— Task instructions —
Retype each line exactly as it stands, beginning at the first line of the material and finishing with the line that contains "Theorem compare_ignores_countries (amount".

— Available data —
•••••

(** C8: the countries do not reach the response of the comparison: two
    runs with the same amount, whatever their countries and whenever they
    happen, return the same dictionary and make no request. *)
Theorem compare_ignores_countries (amount : pyfloat)
    (from1 to1 from2 to2 : string) (w1 w2 : World) (n1 n2 : nat) :
  run (compare_providers amount from1 to1) w1 n1 =
  run (compare_providers amount from2 to2) w2 n2 /\
  snd (run (compare_providers amount from1 to1) w1 n1) = [].
Proof. split; reflexivity. Qed.

(** ** [GET /api/v1/providers] and [GET /api/v1/countries] *)

(** C7: each of the two handlers returns the same list of five entries in
    every run, with [total] 5. *)
Theorem providers_and_countries_fixed :
  exists ps cs : list Any,
    List.length ps = 5 /\ List.length cs = 5 /\
    forall (w : World) (n : nat),
      field "providers" (run get_providers w n) = Some (AList ps) /\
      field "total" (run get_providers w n) = Some (AInt 5) /\
      field "countries" (run get_countries w n) = Some (AList cs) /\
      field "total" (run get_countries w n) = Some (AInt 5).
Proof.
  eexists _, _. split; [|split]; [| |intros w n; repeat split; reflexivity];
    reflexivity.
Qed.

(** ** [POST /api/v1/recommend] *)

Lemma recommendation_of_run (amount : pyfloat) (from_country to_country : string)
    (priority : option string) (w : World) (n : nat) :
  field "recommendation"
    (run (get_recommendation amount from_country to_country priority) w n) =
  Some (ADict (dict
    [ ("provider",
       AStr (if String.eqb (default "cost" priority) "cost" then "Wise" else "Remitly"));
      ("reason", AStr ("Best option for " +:+ default "cost" priority));
      ("estimated_cost",
       AFloat (if String.eqb (default "cost" priority) "cost"
               then amount * 0.01 else 3.99)) ])).
Proof. reflexivity. Qed.

(** C9: every priority other than the exact string "cost" gets Remitly
    with estimated cost 3.99; "cost" (also as the default of a priority
    left out) gets Wise with estimated cost [amount * 0.01]; and Wise is
    recommended for no other priority. *)
Theorem recommendation_by_priority (amount : pyfloat)
    (from_country to_country : string) (w : World) (n : nat) :
  (forall priority : string,
     priority <> "cost" ->
     exists rec : gmap string Any,
       field "recommendation"
         (run (get_recommendation amount from_country to_country (Some priority)) w n)
         = Some (ADict rec) /\
       rec !! "provider" = Some (AStr "Remitly") /\
       rec !! "estimated_cost" = Some (AFloat 3.99)) /\
  (forall priority : option string,
     priority = Some "cost" \/ priority = None ->
     exists rec : gmap string Any,
       field "recommendation"
         (run (get_recommendation amount from_country to_country priority) w n)
         = Some (ADict rec) /\
       rec !! "provider" = Some (AStr "Wise") /\
       rec !! "estimated_cost" = Some (AFloat (amount * 0.01))) /\
  (forall (priority : string) (rec : gmap string Any),
     field "recommendation"
       (run (get_recommendation amount from_country to_country (Some priority)) w n)
       = Some (ADict rec) ->
     rec !! "provider" = Some (AStr "Wise") ->
     priority = "cost").
Proof.
  split; [|split].
  - intros priority Hne. rewrite recommendation_of_run.
    change (default "cost" (Some priority)) with priority.
    apply String.eqb_neq in Hne. rewrite Hne.
    eexists. split; [reflexivity|]. split; reflexivity.
  - intros priority [-> | ->]; rewrite recommendation_of_run;
      eexists; (split; [reflexivity|]); split; reflexivity.
  - intros priority rec. rewrite recommendation_of_run.
    change (default "cost" (Some priority)) with priority.
    destruct (String.eqb_spec priority "cost") as [-> | Hne]; [reflexivity|].
    intros [= <-]. intros H. vm_compute in H. discriminate H.
Qed.

Lemma recommendation_by_priority_witness :
  exists rec : gmap string Any,
    field "recommendation"
      (run (get_recommendation 250 "USA" "MEX" (Some "COST"))
           (still_world (inr (completion_of None))) 0) = Some (ADict rec) /\
    rec !! "provider" = Some (AStr "Remitly") /\
    rec !! "estimated_cost" = Some (AFloat 3.99).
Proof.
  apply (proj1 (recommendation_by_priority 250 "USA" "MEX"
                  (still_world (inr (completion_of None))) 0) "COST").
  discriminate.
Defined.

(** * Further properties of the handlers *)

(** ** [POST /api/v1/query]: the other paths *)

Lemma lower_app (a b : string) : lower (a +:+ b) = lower a +:+ lower b.
Proof.
  induction a as [|c a IH]; [reflexivity|].
  rewrite append_String. cbn [lower]. rewrite append_String, IH. reflexivity.
Qed.

(** X1: a completion without choices makes [choices[0]] fail: the handler
    raises status 500 with the text of the [IndexError], after its one call
    and before any clock read. *)
Theorem query_empty_choices (answer_none_text : string) (w : World) (n : nat)
    (client : Groq) (request : QueryRequest) (completion : ChatCompletion) :
  groq w n client (chat_args request) = inr completion ->
  choices completion = [] ->
  run (query answer_none_text (Some client) request) w n =
  (Raised {| status_code := 500; detail := "list index out of range" |},
   [EvChatCreate client (chat_args request) (inr completion)]).
Proof.
  intros Hcall Hchoices. cbn. rewrite Hcall. cbn. rewrite Hchoices. reflexivity.
Qed.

•••••

— Worked solution —
(** C8: the countries do not reach the response of the comparison: two
    runs with the same amount, whatever their countries and whenever they
    happen, return the same dictionary and make no request. *)
Theorem compare_ignores_countries (amount : pyfloat)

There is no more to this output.